Следуя за этой далеко идущей аналогией, легко упустить из виду мысль самого Достоевского. Если бы главным для него являлось то, что Л. Сараскина называет «одолением демонов» (подзаголовок ее монографии), Ставрогин был бы победителем и указанная аналогия оказалась бы совершенно ошибочной. Однако внутренняя логика дискурса истерии в романе и его многочисленные вербальные импликации, причудливо сочетающиеся с библейским текстом (эпиграф и цитата), задают ощущение двойного краха: ни душа, ни «Psyche» не исцелены. Актеры/пациенты, психическое расстройство которых неотделимо от их греха, не находят избавления. В то же время сугубо психоаналитическая и медицинская трактовка симптомов преодолевается в понятии экстаза. Воспользуемся примером из «Бесов». Здесь состояние экстаза предшествует эпилептическим приступам, сопровождая истерические припадки, нервные срывы, приступы бешенства, антропотеологические рассуждения Кириллова, безнадежный поиск Шатовым веры в Бога-творца. Протагонисты или сами провоцируют своего рода ритуальный экстаз, или попадают под его воздействие. В ощущениях нервозности, от которых временами страдает Степан, в экзальтации Варвары, ставрогинских выходках, безумных гомоэротических признаниях Петра, нравственном крушении Лямшина и Вергинского, чрезмерном возбуждении Марии присутствуют моменты душевного экстаза. Этот экстаз описывается упоминавшимся выше термином «исступление», означающим состояние «вне себя» в смысле мистического разрыва или восторга. Экстаз предстает одновременно как разрушение значения (смысла) и стремление к его обретению. Экстаз — это выход из обособленности эго, из времени-пространства или, точнее, из хронотопа эго, разрыв цепи причинности и семантических отношений.

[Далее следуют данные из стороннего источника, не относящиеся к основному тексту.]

Definition IPClaim_DeepCopy (in_ : pointer IPClaim) : Fresh (pointer IPClaim) :=
  match in_ with
  | None => mret None
  | Some in_ => p ← new; out ← IPClaim_DeepCopyInto (held in_); mret (Some (mkRef p out))
  end.

Definition IPClaimList_DeepCopyInto (in_ : IPClaimList) : Fresh IPClaimList :=
  ListMeta ← ListMeta_DeepCopyInto (IPClaimList_ListMeta in_);
  Items ← copy_items IPClaim_DeepCopyInto (IPClaimList_Items in_);
  mret (mkIPClaimList (IPClaimList_TypeMeta in_) ListMeta Items).

Definition IPClaimList_DeepCopy (in_ : pointer IPClaimList) : Fresh (pointer IPClaimList) :=
  match in_ with
  | None => mret None
  | Some in_ => p ← new; out ← IPClaimList_DeepCopyInto (held in_); mret (Some (mkRef p out))
  end.

(** What an interface value of type [runtime.Object] can hold: a pointer that is not nil
    to an object or a list. *)
Inductive RuntimeObject :=
| As_IPAllocation (in_ : ref IPAllocation)
| As_IPAllocationList (in_ : ref IPAllocationList)
| As_IPClaim (in_ : ref IPClaim)
| As_IPClaimList (in_ : ref IPClaimList)
| As_IPClass (in_ : ref IPClass)
| As_IPClassList (in_ : ref IPClassList)
| As_IPPool (in_ : ref IPPool)
| As_IPPoolList (in_ : ref IPPoolList).

Definition IPAllocation_DeepCopyObject (in_ : pointer IPAllocation) : Fresh (option RuntimeObject) :=
  c ← IPAllocation_DeepCopy in_;
  match c with Some c => mret (Some (As_IPAllocation c)) | None => mret None end.

Definition IPAllocationList_DeepCopyObject (in_ : pointer IPAllocationList) : Fresh (option RuntimeObject) :=
  c ← IPAllocationList_DeepCopy in_;
  match c with Some c => mret (Some (As_IPAllocationList c)) | None => mret None end.

Definition IPClaim_DeepCopyObject (in_ : pointer IPClaim) : Fresh (option RuntimeObject) :=
  c ← IPClaim_DeepCopy in_;
  match c with Some c => mret (Some (As_IPClaim c)) | None => mret None end.

Definition IPClaimList_DeepCopyObject (in_ : pointer IPClaimList) : Fresh (option RuntimeObject) :=
  c ← IPClaimList_DeepCopy in_;
  match c with Some c => mret (Some (As_IPClaimList c)) | None => mret None end.

Definition IPClass_DeepCopyObject (in_ : pointer IPClass) : Fresh (option RuntimeObject) :=
  c ← IPClass_DeepCopy in_;
  match c with Some c => mret (Some (As_IPClass c)) | None => mret None end.

Definition IPClassList_DeepCopyObject (in_ : pointer IPClassList) : Fresh (option RuntimeObject) :=
  c ← IPClassList_DeepCopy in_;
  match c with Some c => mret (Some (As_IPClassList c)) | None => mret None end.

Definition IPPool_DeepCopyObject (in_ : pointer IPPool) : Fresh (option RuntimeObject) :=
  c ← IPPool_DeepCopy in_;
  match c with Some c => mret (Some (As_IPPool c)) | None => mret None end.

Definition IPPoolList_DeepCopyObject (in_ : pointer IPPoolList) : Fresh (option RuntimeObject) :=
  c ← IPPoolList_DeepCopy in_;
  match c with Some c => mret (Some (As_IPPoolList c)) | None => mret None end.

(** The call through the interface. *)
Definition DeepCopyObject (o : RuntimeObject) : Fresh (option RuntimeObject) :=
  match o with
  | As_IPAllocation r => IPAllocation_DeepCopyObject (Some r)
  | As_IPAllocationList r => IPAllocationList_DeepCopyObject (Some r)
  | As_IPClaim r => IPClaim_DeepCopyObject (Some r)
  | As_IPClaimList r => IPClaimList_DeepCopyObject (Some r)
  | As_IPClass r => IPClass_DeepCopyObject (Some r)
  | As_IPClassList r => IPClassList_DeepCopyObject (Some r)
  | As_IPPool r => IPPool_DeepCopyObject (Some r)
  | As_IPPoolList r => IPPoolList_DeepCopyObject (Some r)
  end.

#[export] Instance reflect_RuntimeObject : Reflect RuntimeObject := fun o =>
  match o with
  | As_IPAllocation r => TNode [("IPAllocation", reflect (Some r))]
  | As_IPAllocationList r => TNode [("IPAllocationList", reflect (Some r))]
  | As_IPClaim r => TNode [("IPClaim", reflect (Some r))]
  | As_IPClaimList r => TNode [("IPClaimList", reflect (Some r))]
  | As_IPClass r => TNode [("IPClass", reflect (Some r))]
  | As_IPClassList r => TNode [("IPClassList", reflect (Some r))]
  | As_IPPool r => TNode [("IPPool", reflect (Some r))]
  | As_IPPoolList r => TNode [("IPPoolList", reflect (Some r))]
  end.

(** ** Every function copies *)

Context {laws : MetaLaws} {copies_laws : MetaCopiesLaws}.

#[local] Instance LocalRef_flat : Flat LocalRef.
Proof. done. Qed.

#[local] Instance ObjectRef_flat : Flat ObjectRef.
Proof. done. Qed.

#[local] Instance ScopeRef_flat : Flat ScopeRef.
Proof. done. Qed.

#[local] Instance ClassSourceRef_flat : Flat ClassSourceRef.
Proof. done. Qed.

#[local] Instance PrefixLengthRange_flat : Flat PrefixLengthRange.
Proof. done. Qed.

#[local] Instance RoutingSpec_flat : Flat RoutingSpec.
Proof. done. Qed.

#[local] Instance ReservationSpec_flat : Flat ReservationSpec.
Proof. done. Qed.

#[local] Instance AllocationSpec_flat : Flat AllocationSpec.
Proof. done. Qed.

#[local] Instance PoolCapacity_flat : Flat PoolCapacity.
Proof. done. Qed.

#[local] Hint Resolve DeepCopyInto_copies : copies.

Lemma LocalRef_v1_copies : copies LocalRef_DeepCopyInto.
Proof. copy_object LocalRef_DeepCopyInto. Qed.
#[local] Hint Resolve LocalRef_v1_copies : copies.

Lemma ObjectRef_v1_copies : copies ObjectRef_DeepCopyInto.
Proof. copy_object ObjectRef_DeepCopyInto. Qed.
#[local] Hint Resolve ObjectRef_v1_copies : copies.

Lemma ScopeRef_v1_copies : copies ScopeRef_DeepCopyInto.
Proof. copy_object ScopeRef_DeepCopyInto. Qed.
#[local] Hint Resolve ScopeRef_v1_copies : copies.

Lemma ClassSourceRef_v1_copies : copies ClassSourceRef_DeepCopyInto.
Proof. copy_object ClassSourceRef_DeepCopyInto. Qed.
#[local] Hint Resolve ClassSourceRef_v1_copies : copies.

Lemma PrefixLengthRange_v1_copies : copies PrefixLengthRange_DeepCopyInto.
Proof. copy_object PrefixLengthRange_DeepCopyInto. Qed.
#[local] Hint Resolve PrefixLengthRange_v1_copies : copies.

Lemma RoutingSpec_v1_copies : copies RoutingSpec_DeepCopyInto.
Proof. copy_object RoutingSpec_DeepCopyInto. Qed.
#[local] Hint Resolve RoutingSpec_v1_copies : copies.

Lemma ReservationSpec_v1_copies : copies ReservationSpec_DeepCopyInto.
Proof. copy_object ReservationSpec_DeepCopyInto. Qed.
#[local] Hint Resolve ReservationSpec_v1_copies : copies.

Lemma AllocationSpec_v1_copies : copies AllocationSpec_DeepCopyInto.
Proof. copy_object AllocationSpec_DeepCopyInto. Qed.
#[local] Hint Resolve AllocationSpec_v1_copies : copies.

Lemma PoolCapacity_v1_copies : copies PoolCapacity_DeepCopyInto.
Proof. copy_object PoolCapacity_DeepCopyInto. Qed.
#[local] Hint Resolve PoolCapacity_v1_copies : copies.

Lemma IPClassSpec_v1_copies : copies IPClassSpec_DeepCopyInto.
Proof. copy_object IPClassSpec_DeepCopyInto. Qed.
#[local] Hint Resolve IPClassSpec_v1_copies : copies.

Lemma IPClassStatus_v1_copies : copies IPClassStatus_DeepCopyInto.
Proof. copy_object IPClassStatus_DeepCopyInto. Qed.
#[local] Hint Resolve IPClassStatus_v1_copies : copies.

Lemma IPClass_v1_copies : copies IPClass_DeepCopyInto.
Proof. copy_object IPClass_DeepCopyInto. Qed.
#[local] Hint Resolve IPClass_v1_copies : copies.

Lemma IPClassList_v1_copies : copies IPClassList_DeepCopyInto.
Proof. copy_object IPClassList_DeepCopyInto. Qed.
#[local] Hint Resolve IPClassList_v1_copies : copies.

Lemma IPPoolSpec_v1_copies : copies IPPoolSpec_DeepCopyInto.
Proof. copy_object IPPoolSpec_DeepCopyInto. Qed.
#[local] Hint Resolve IPPoolSpec_v1_copies : copies.

Lemma IPPoolStatus_v1_copies : copies IPPoolStatus_DeepCopyInto.
Proof. copy_object IPPoolStatus_DeepCopyInto. Qed.
#[local] Hint Resolve IPPoolStatus_v1_copies : copies.

Lemma IPPool_v1_copies : copies IPPool_DeepCopyInto.
Proof. copy_object IPPool_DeepCopyInto. Qed.
#[local] Hint Resolve IPPool_v1_copies : copies.

Lemma IPPoolList_v1_copies : copies IPPoolList_DeepCopyInto.
Proof. copy_object IPPoolList_DeepCopyInto. Qed.
#[local] Hint Resolve IPPoolList_v1_copies : copies.

Lemma IPAllocationSpec_v1_copies : copies IPAllocationSpec_DeepCopyInto.
Proof. copy_object IPAllocationSpec_DeepCopyInto. Qed.
#[local] Hint Resolve IPAllocationSpec_v1_copies : copies.

Lemma IPAllocationStatus_v1_copies : copies IPAllocationStatus_DeepCopyInto.
Proof. copy_object IPAllocationStatus_DeepCopyInto. Qed.
#[local] Hint Resolve IPAllocationStatus_v1_copies : copies.

Lemma IPAllocation_v1_copies : copies IPAllocation_DeepCopyInto.
Proof. copy_object IPAllocation_DeepCopyInto. Qed.
#[local] Hint Resolve IPAllocation_v1_copies : copies.

Lemma IPAllocationList_v1_copies : copies IPAllocationList_DeepCopyInto.
Proof. copy_object IPAllocationList_DeepCopyInto. Qed.
#[local] Hint Resolve IPAllocationList_v1_copies : copies.

Lemma IPClaimSpec_v1_copies : copies IPClaimSpec_DeepCopyInto.
Proof. copy_object IPClaimSpec_DeepCopyInto. Qed.
#[local] Hint Resolve IPClaimSpec_v1_copies : copies.

Lemma IPClaimStatus_v1_copies : copies IPClaimStatus_DeepCopyInto.
Proof. copy_object IPClaimStatus_DeepCopyInto. Qed.
#[local] Hint Resolve IPClaimStatus_v1_copies : copies.

Lemma IPClaim_v1_copies : copies IPClaim_DeepCopyInto.
Proof. copy_object IPClaim_DeepCopyInto. Qed.
#[local] Hint Resolve IPClaim_v1_copies : copies.

Lemma IPClaimList_v1_copies : copies IPClaimList_DeepCopyInto.
Proof. copy_object IPClaimList_DeepCopyInto. Qed.
#[local] Hint Resolve IPClaimList_v1_copies : copies.

(** The call through the interface answers an object of the same kind, copied. *)
Lemma DeepCopyObject_v1_copies o n :
  exists o' m, DeepCopyObject o n = (Some o', m) /\ copied (reflect o) (reflect o') n m.
Proof.
  destruct o as [r|r|r|r|r|r|r|r].
  - exact (object_copies IPAllocation_DeepCopyInto As_IPAllocation _ r n IPAllocation_v1_copies (fun _ => eq_refl)).
  - exact (object_copies IPAllocationList_DeepCopyInto As_IPAllocationList _ r n IPAllocationList_v1_copies (fun _ => eq_refl)).
  - exact (object_copies IPClaim_DeepCopyInto As_IPClaim _ r n IPClaim_v1_copies (fun _ => eq_refl)).
  - exact (object_copies IPClaimList_DeepCopyInto As_IPClaimList _ r n IPClaimList_v1_copies (fun _ => eq_refl)).
  - exact (object_copies IPClass_DeepCopyInto As_IPClass _ r n IPClass_v1_copies (fun _ => eq_refl)).
  - exact (object_copies IPClassList_DeepCopyInto As_IPClassList _ r n IPClassList_v1_copies (fun _ => eq_refl)).
  - exact (object_copies IPPool_DeepCopyInto As_IPPool _ r n IPPool_v1_copies (fun _ => eq_refl)).
  - exact (object_copies IPPoolList_DeepCopyInto As_IPPoolList _ r n IPPoolList_v1_copies (fun _ => eq_refl)).
Qed.

(** A deep copy of a versioned object shows what the original shows, and what is written
    through either leaves the other as it was. *)
Theorem deep_copy_versioned (o : RuntimeObject) n : Forall (fun p => (p < n)%Z) (places (reflect o)) ->
  exists o', (DeepCopyObject o n).1 = Some o' /\ independent (reflect o) (reflect o').
Proof.
  intros Ho. destruct (DeepCopyObject_v1_copies o n) as (o' & m & -> & H). exists o'. split; [done|]. by eapply copied_independent.
Qed.

End Copies.

(** ** A concrete object *)

#[local] Existing Instance Conversion.ex_meta.
#[local] Existing Instance Conversion.ex_laws.
#[local] Instance ex_copies : MetaCopies := {| ListMeta_DeepCopyInto := copy_pointed; Condition_DeepCopyInto c := mret c |}.
#[local] Instance ex_copies_laws : MetaCopiesLaws.
Proof. constructor; [apply (copy_pointed_copies (A := Z)) | apply (same_copies (A := string))]. Qed.

Definition ex_claim : RuntimeObject :=
  As_IPClaim (mkRef 0%Z (mkIPClaim "IPClaim" ("web", Some (mkRef 1%Z {["app" := "web"]}))
    (mkIPClaimSpec "net" "IPv4" "" "" (Some (mkRef 2%Z 24%Z))
      (Some (mkRef 3%Z {["network" := mkScopeRef "networking" "Network" "default"]})) "" "" None)
    (mkIPClaimStatus "Bound" "" "" (Some (mkRef 4%Z (mkLocalRef "p"))) None (Some (mkRef 5%Z ["Ready"]))))).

Об экстазе, о бытии «вне себя», свидетельствуют и цитированные высказывания эпилептиков Достоевского: экстаз переносит страдающего в нереальную сферу (или в инобытийную реальность), где он испытывает мгновения невыразимого счастия. Больной в течение несколько секунд как бы участвует в чем-то окончательном. «Затем вдруг как бы что-то разверзлось пред ним: необычайный внутренний свет озарил его душу». Выражениями «гармония» и «внутренний свет» Достоевский цитирует язык мистики. Наблюдатель припадка как-будто участвует в происходящем: «Вид человека в падучей производит решительный и невыносимый ужас, имеющий в себе даже нечто мистическое» [Идиот: 2,4]. Квазимонолог Кириллова, «вселенского бунтаря», является пересказом мистического опыта словами человека XIX века: «есть секунды, их всего зараз приходится пять или шесть, и вы вдруг чувствуете присутствие вечной гармонии… Ее ли более пяти секунд-то душа не выдержит и должна исчезнуть. В эти пять секунд я проживаю жизнь и за них отдам всю жизнь, потому что стоит» [Бесы: 450]. Мышкин испытывает «какое-то высшее спокойствие, полное ясной гармоничной радости… неслыханное и негаданное дотоле чувство полноты, меры, примирения и встревоженного молитвенного слития с самым высшим синтезом жизни» [Идиот: 188]. Он сообщает собеседнику: «мне как-то становится понятно необычайное слово и о том, что времени больше не будет» [Идиот: 189]. В терминологии Р. Я. Клеймана, опыт Кириллова может быть определен как «пространственно-временной сдвиг». Клейман подчеркивает при этом космический аспект «упования на мировую гармонию», его «вселенский хронотоп» [Клейман 1985: 33]. Именно этот вселенский хронотоп характеризует и женский дискурс мистики. Риторика мистики является риторикой непередаваемости ощущения или откровения Другого; это — риторика языкового предела основывающаяся на парадоксе выражения невыразимого [Peters 1988].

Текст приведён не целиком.